* _TASK ITEM_:
Below are the records. Count the lines containing the string "slider", and reply with the number alone.
-=-=-=-=-
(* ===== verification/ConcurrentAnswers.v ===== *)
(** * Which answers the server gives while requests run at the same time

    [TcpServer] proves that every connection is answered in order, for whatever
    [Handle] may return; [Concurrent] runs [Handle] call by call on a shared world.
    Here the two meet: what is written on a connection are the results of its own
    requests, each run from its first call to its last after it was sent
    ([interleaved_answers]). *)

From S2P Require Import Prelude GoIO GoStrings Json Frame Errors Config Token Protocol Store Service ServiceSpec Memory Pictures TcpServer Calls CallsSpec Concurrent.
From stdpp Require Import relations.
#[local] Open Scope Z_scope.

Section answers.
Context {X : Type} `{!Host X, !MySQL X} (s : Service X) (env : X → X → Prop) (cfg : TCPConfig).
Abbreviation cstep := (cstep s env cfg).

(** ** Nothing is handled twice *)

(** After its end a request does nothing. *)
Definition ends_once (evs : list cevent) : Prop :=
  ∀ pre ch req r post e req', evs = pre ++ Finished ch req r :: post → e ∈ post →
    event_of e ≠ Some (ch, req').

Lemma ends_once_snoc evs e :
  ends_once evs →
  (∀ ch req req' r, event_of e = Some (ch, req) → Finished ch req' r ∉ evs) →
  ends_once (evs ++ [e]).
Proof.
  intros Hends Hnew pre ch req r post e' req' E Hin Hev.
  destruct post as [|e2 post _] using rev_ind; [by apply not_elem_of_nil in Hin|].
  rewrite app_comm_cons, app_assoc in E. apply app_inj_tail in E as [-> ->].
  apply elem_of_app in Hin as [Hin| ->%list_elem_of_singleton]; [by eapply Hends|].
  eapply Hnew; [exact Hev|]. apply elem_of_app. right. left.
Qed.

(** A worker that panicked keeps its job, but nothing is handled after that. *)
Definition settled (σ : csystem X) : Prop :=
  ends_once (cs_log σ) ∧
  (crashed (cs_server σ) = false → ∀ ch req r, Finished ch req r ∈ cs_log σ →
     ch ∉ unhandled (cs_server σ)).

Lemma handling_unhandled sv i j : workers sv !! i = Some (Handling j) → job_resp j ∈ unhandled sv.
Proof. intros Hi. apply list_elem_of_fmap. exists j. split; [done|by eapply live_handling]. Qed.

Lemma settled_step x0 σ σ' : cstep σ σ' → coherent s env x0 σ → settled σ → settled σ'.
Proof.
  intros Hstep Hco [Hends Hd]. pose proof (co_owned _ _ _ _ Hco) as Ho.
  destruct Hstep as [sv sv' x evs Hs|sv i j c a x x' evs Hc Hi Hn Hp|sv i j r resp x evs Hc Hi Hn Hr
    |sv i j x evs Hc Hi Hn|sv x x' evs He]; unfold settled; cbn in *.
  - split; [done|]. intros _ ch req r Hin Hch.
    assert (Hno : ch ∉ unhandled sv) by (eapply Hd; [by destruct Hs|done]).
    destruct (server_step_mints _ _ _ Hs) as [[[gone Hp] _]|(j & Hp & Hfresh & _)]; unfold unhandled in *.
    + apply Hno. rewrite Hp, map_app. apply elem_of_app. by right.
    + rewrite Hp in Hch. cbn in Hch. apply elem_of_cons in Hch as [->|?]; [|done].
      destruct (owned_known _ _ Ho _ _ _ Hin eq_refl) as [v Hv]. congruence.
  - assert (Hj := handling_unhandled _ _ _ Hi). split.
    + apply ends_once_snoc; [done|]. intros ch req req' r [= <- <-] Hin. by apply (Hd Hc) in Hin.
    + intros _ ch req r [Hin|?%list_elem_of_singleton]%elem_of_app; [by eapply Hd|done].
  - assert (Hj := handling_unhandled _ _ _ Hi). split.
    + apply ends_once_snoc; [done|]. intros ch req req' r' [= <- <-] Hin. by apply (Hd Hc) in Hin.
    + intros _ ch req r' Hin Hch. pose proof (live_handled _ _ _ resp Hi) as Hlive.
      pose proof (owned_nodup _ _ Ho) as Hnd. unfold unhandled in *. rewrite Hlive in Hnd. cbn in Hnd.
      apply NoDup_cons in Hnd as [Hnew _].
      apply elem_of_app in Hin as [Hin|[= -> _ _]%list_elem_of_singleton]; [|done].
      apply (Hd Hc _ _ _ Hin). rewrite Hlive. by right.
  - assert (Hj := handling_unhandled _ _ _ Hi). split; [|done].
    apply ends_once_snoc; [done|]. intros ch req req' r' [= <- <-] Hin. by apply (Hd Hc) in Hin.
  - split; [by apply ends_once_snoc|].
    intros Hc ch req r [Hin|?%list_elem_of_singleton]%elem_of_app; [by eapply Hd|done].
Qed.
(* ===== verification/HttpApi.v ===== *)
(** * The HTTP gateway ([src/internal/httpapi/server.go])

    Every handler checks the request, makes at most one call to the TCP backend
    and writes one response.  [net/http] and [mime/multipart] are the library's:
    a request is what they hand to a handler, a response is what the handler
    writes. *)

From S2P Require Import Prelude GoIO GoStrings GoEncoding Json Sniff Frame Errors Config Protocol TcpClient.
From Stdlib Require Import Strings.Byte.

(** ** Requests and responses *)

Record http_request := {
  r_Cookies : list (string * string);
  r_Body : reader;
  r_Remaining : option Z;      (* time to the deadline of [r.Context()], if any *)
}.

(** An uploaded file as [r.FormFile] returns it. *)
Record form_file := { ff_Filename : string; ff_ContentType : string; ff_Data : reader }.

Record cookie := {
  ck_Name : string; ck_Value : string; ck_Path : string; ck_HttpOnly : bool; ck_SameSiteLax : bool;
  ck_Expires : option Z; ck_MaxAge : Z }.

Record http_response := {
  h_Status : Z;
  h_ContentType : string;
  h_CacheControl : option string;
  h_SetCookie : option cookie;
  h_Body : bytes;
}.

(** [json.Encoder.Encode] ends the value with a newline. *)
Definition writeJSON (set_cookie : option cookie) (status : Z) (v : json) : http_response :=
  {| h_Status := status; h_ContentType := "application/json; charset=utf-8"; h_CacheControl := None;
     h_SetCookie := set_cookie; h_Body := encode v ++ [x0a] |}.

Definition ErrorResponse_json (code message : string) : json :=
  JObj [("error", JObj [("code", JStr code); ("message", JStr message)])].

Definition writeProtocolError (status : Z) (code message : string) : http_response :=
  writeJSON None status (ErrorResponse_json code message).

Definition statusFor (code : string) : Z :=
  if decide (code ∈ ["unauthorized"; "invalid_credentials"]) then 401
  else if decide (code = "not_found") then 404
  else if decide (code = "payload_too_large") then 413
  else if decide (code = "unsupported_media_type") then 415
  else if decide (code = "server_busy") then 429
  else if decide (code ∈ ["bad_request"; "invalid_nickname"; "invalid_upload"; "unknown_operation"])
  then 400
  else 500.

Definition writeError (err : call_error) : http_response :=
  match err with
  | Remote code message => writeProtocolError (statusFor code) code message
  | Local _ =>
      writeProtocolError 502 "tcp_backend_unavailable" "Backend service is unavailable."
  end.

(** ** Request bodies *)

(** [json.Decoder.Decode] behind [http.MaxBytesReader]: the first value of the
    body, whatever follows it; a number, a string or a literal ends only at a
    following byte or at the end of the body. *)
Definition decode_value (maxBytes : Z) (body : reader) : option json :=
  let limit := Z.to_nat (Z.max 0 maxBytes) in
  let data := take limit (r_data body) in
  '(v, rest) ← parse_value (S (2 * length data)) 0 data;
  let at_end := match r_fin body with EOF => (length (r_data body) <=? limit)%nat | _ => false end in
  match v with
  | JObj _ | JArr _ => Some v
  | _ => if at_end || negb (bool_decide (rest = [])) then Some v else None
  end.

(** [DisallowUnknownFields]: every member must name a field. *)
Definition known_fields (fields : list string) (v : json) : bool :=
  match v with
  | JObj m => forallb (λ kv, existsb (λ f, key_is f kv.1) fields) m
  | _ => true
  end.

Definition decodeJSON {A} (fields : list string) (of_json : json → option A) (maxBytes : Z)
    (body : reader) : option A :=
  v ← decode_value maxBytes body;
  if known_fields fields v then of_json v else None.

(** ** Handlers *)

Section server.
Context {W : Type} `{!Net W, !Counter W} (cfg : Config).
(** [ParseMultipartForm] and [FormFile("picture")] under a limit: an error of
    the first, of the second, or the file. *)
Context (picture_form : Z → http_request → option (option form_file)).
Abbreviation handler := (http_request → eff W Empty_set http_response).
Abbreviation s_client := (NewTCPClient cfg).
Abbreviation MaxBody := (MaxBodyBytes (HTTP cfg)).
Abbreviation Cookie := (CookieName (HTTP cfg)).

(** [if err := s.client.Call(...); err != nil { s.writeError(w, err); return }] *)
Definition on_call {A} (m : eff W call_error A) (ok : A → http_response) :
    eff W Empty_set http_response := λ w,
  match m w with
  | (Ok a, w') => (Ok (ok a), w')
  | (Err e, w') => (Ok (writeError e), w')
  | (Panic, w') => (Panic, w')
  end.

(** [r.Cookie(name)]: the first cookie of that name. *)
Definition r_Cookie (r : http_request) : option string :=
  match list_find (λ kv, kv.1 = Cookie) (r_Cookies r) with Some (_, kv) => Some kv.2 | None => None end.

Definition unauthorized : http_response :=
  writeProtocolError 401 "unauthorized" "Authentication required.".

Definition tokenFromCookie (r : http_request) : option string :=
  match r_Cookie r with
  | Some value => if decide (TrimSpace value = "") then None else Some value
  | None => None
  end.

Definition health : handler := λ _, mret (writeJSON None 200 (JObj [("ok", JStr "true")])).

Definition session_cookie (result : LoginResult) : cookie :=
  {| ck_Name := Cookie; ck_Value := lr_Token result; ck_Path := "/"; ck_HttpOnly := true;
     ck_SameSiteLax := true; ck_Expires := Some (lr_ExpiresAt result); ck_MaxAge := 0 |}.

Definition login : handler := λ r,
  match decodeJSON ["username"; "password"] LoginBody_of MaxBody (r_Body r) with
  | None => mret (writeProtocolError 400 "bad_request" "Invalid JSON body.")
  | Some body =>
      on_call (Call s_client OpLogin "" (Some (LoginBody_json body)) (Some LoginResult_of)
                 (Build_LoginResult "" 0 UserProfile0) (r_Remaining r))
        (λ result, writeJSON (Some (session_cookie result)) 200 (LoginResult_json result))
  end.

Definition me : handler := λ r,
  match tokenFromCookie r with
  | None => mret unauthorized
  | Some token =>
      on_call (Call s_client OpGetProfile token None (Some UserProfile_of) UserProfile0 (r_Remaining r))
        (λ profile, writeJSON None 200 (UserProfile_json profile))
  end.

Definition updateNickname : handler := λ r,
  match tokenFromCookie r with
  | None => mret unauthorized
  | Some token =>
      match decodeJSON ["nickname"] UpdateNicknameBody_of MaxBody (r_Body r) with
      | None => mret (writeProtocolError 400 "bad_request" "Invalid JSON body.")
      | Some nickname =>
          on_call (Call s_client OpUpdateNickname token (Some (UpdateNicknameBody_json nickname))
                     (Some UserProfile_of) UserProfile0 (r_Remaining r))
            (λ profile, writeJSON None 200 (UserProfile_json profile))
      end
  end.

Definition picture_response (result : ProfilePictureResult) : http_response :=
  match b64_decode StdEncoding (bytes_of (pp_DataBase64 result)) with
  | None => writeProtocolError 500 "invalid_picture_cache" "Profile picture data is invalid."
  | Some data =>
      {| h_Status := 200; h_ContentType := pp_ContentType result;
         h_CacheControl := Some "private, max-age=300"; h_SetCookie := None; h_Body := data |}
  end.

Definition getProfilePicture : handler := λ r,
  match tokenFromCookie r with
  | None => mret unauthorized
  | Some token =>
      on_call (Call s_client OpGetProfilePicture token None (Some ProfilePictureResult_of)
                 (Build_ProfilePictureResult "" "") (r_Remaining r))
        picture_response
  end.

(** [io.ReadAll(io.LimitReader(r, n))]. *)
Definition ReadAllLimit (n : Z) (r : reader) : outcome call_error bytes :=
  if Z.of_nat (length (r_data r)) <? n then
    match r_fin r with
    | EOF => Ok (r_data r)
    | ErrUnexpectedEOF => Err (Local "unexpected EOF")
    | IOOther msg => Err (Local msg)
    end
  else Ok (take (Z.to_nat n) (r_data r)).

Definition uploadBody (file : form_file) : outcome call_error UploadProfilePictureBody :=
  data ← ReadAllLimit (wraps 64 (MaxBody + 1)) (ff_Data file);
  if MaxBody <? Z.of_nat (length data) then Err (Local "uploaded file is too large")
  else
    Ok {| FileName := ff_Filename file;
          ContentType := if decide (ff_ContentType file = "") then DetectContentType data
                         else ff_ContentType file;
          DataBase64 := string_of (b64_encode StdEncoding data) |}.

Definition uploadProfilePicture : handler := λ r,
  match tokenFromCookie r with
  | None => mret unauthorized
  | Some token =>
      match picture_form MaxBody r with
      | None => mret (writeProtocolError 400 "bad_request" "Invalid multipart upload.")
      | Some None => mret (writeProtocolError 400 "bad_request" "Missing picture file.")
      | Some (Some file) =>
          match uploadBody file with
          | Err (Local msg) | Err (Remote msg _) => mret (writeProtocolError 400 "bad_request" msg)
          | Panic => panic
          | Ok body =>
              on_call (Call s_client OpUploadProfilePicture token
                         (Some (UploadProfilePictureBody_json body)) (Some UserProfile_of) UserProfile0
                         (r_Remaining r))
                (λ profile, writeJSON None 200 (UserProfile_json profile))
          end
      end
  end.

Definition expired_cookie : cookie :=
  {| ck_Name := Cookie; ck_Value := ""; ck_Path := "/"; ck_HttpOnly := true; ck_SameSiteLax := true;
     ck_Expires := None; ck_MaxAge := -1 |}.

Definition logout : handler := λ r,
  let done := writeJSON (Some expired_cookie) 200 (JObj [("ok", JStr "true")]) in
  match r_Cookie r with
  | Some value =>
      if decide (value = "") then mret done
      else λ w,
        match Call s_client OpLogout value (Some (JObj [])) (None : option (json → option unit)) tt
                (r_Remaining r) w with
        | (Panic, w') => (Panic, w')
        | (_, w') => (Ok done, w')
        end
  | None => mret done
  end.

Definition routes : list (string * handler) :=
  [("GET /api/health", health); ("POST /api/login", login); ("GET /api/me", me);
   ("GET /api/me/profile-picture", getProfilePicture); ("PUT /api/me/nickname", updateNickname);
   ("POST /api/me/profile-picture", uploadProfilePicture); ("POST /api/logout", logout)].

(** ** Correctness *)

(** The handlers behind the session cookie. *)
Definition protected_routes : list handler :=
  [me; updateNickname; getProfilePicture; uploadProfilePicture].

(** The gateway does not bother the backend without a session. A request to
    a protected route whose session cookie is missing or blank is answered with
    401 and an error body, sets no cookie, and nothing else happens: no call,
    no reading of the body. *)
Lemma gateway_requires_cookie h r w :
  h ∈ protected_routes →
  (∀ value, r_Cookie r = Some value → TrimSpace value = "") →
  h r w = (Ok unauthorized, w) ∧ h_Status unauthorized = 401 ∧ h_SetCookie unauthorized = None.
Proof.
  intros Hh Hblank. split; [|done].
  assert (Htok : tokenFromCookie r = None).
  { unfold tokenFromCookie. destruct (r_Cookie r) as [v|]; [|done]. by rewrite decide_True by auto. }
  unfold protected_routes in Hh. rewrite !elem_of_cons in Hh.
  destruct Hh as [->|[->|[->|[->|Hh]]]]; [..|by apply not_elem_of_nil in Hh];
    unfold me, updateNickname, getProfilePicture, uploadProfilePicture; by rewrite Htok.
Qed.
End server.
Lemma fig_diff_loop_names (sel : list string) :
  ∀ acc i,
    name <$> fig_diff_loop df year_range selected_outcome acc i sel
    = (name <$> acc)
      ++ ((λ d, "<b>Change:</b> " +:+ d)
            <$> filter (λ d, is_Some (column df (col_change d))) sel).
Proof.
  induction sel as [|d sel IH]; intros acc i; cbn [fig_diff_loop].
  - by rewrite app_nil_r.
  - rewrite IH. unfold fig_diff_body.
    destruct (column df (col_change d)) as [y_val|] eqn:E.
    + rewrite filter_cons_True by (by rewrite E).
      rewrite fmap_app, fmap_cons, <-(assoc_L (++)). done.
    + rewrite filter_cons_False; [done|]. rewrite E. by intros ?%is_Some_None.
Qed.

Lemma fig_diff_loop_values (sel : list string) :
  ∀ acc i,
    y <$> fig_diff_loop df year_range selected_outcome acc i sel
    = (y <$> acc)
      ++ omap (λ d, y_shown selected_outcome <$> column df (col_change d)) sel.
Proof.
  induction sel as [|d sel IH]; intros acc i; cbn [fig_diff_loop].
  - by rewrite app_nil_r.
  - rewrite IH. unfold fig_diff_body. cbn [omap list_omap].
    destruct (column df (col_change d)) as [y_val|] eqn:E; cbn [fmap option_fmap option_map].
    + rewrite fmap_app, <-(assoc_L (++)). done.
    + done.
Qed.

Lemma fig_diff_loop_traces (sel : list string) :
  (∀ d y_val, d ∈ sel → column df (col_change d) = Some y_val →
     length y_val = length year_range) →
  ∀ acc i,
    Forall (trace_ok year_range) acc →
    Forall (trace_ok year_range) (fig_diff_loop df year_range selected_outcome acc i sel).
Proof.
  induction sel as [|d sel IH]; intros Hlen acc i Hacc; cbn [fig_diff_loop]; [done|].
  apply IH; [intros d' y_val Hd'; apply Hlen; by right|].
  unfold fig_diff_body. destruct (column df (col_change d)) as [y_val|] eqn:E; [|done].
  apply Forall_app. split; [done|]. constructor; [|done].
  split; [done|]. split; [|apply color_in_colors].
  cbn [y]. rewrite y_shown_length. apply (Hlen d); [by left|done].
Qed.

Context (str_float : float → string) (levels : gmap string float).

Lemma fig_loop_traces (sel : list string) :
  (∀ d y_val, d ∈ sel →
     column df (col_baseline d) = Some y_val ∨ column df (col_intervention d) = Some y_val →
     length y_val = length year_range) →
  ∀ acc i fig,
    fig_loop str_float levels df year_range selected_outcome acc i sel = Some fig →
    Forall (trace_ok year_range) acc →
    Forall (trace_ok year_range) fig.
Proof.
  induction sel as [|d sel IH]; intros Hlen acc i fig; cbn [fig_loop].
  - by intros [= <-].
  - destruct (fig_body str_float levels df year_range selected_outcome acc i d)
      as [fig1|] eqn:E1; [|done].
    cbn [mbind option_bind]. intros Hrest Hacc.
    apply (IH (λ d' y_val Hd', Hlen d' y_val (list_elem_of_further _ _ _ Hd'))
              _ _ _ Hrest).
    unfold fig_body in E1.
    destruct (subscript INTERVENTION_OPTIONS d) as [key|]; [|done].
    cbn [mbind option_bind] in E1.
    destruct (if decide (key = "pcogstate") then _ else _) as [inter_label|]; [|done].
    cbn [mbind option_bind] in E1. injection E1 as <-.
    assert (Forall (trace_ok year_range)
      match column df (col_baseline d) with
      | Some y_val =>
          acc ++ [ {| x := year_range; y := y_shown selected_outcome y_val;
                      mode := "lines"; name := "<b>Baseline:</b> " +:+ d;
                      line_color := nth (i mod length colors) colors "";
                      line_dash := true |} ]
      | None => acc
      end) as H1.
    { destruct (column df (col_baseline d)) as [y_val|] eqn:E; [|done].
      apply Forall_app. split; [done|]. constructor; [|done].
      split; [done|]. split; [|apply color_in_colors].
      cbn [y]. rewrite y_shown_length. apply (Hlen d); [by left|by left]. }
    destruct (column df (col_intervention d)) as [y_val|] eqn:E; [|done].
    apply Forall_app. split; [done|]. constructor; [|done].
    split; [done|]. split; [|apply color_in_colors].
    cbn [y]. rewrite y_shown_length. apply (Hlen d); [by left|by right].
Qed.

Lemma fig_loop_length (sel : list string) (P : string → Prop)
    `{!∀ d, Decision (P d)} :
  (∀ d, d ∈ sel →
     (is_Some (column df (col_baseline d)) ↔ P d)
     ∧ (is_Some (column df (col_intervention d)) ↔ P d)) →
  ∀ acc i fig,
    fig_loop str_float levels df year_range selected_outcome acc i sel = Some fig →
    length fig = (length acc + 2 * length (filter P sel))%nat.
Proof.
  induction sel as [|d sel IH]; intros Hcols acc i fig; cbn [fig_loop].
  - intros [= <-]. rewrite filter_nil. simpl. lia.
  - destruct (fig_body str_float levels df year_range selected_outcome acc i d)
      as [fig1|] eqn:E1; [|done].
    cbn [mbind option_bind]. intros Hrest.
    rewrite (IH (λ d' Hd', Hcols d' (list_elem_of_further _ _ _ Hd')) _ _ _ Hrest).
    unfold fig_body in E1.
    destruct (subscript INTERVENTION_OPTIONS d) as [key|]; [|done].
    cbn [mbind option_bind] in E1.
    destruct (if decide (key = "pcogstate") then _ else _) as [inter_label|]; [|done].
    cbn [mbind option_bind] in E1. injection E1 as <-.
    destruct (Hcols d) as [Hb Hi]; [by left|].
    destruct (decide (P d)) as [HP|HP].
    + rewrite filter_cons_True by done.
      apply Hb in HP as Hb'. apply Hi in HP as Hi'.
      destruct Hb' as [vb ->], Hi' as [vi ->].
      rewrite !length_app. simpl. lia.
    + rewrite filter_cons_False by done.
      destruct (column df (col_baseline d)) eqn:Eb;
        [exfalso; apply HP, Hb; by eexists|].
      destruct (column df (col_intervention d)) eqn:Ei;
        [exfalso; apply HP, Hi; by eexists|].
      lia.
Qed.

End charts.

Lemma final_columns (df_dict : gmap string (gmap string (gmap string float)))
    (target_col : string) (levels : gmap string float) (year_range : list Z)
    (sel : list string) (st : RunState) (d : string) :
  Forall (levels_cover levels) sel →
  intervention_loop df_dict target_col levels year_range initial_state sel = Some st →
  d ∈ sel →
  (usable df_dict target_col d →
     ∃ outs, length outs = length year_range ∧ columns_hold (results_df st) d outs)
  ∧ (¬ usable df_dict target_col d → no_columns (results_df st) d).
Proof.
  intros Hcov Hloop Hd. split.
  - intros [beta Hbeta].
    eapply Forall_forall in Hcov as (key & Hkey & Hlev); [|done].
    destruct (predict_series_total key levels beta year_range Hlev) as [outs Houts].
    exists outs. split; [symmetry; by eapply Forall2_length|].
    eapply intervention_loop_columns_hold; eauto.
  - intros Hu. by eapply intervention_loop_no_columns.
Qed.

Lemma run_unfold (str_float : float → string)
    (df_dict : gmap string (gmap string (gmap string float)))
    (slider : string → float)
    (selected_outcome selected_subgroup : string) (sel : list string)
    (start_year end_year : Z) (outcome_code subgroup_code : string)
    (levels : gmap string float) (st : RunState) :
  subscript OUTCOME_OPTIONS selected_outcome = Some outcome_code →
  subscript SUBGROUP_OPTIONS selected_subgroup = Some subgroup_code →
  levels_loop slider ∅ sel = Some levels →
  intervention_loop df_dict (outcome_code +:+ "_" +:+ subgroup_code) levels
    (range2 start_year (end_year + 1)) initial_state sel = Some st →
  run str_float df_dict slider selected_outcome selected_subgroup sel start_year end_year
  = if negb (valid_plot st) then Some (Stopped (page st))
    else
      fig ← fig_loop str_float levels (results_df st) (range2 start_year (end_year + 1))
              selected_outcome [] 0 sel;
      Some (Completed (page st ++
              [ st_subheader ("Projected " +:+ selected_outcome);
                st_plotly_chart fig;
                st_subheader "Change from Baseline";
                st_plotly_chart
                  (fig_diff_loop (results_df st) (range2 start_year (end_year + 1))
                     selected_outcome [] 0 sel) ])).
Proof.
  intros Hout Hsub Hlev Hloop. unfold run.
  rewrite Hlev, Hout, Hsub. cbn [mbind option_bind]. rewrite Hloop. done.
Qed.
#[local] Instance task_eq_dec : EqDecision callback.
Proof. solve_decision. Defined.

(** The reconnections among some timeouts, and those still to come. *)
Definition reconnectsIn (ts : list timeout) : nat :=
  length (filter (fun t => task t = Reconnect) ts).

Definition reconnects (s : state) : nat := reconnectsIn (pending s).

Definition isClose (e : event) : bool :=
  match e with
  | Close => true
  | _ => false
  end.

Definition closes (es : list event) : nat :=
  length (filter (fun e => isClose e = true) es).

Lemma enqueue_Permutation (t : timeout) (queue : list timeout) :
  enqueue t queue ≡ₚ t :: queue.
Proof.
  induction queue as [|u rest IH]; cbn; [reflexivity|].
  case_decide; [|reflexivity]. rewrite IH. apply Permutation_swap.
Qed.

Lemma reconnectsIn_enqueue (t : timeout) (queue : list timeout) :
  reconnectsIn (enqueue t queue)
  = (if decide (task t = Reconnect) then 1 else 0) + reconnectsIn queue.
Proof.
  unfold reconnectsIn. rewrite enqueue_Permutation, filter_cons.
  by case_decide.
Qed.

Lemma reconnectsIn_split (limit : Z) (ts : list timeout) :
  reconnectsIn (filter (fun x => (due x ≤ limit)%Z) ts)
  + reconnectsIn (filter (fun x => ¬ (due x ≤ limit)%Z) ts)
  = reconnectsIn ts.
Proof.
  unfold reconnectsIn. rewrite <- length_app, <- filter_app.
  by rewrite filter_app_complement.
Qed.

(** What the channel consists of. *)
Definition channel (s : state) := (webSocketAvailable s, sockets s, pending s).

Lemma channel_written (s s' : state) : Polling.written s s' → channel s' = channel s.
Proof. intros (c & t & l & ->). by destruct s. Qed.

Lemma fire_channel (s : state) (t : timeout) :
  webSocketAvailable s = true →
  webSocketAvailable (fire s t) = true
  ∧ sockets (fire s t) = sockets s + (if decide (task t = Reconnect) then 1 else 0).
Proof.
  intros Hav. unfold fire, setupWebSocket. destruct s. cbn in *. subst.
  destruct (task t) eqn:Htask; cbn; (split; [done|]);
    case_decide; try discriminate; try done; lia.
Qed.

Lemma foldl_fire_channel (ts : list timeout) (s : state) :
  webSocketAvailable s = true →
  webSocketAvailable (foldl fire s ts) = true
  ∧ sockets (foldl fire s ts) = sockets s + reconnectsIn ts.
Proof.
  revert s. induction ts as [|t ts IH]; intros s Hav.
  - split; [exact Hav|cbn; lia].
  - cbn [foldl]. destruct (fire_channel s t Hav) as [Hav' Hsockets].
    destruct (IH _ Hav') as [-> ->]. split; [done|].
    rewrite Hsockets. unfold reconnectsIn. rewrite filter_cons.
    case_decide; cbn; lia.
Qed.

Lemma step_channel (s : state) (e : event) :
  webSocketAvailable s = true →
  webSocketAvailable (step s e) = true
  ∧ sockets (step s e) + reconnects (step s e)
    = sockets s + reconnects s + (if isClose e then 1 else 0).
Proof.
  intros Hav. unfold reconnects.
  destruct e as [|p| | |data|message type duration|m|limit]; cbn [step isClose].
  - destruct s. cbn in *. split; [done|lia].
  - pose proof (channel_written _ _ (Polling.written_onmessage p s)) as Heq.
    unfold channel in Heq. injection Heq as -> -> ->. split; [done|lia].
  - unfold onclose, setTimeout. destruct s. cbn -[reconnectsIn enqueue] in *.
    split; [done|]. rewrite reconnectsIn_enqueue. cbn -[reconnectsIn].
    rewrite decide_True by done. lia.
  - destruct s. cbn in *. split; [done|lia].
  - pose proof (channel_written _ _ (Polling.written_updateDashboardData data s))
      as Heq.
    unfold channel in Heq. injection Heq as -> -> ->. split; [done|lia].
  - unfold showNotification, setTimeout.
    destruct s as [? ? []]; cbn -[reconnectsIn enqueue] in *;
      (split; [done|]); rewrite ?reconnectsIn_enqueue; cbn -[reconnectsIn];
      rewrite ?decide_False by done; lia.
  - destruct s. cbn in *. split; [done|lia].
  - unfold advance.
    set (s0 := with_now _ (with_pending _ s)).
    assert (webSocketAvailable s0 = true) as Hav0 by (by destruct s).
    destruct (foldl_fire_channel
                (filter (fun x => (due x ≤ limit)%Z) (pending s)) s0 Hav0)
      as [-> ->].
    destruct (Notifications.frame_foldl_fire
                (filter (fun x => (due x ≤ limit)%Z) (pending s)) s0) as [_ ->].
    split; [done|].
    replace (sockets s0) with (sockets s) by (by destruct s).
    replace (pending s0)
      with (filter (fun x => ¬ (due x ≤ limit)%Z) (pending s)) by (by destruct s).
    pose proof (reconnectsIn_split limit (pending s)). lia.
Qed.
-=-=-=-=-
* _COMPLETED EXERCISE_:
3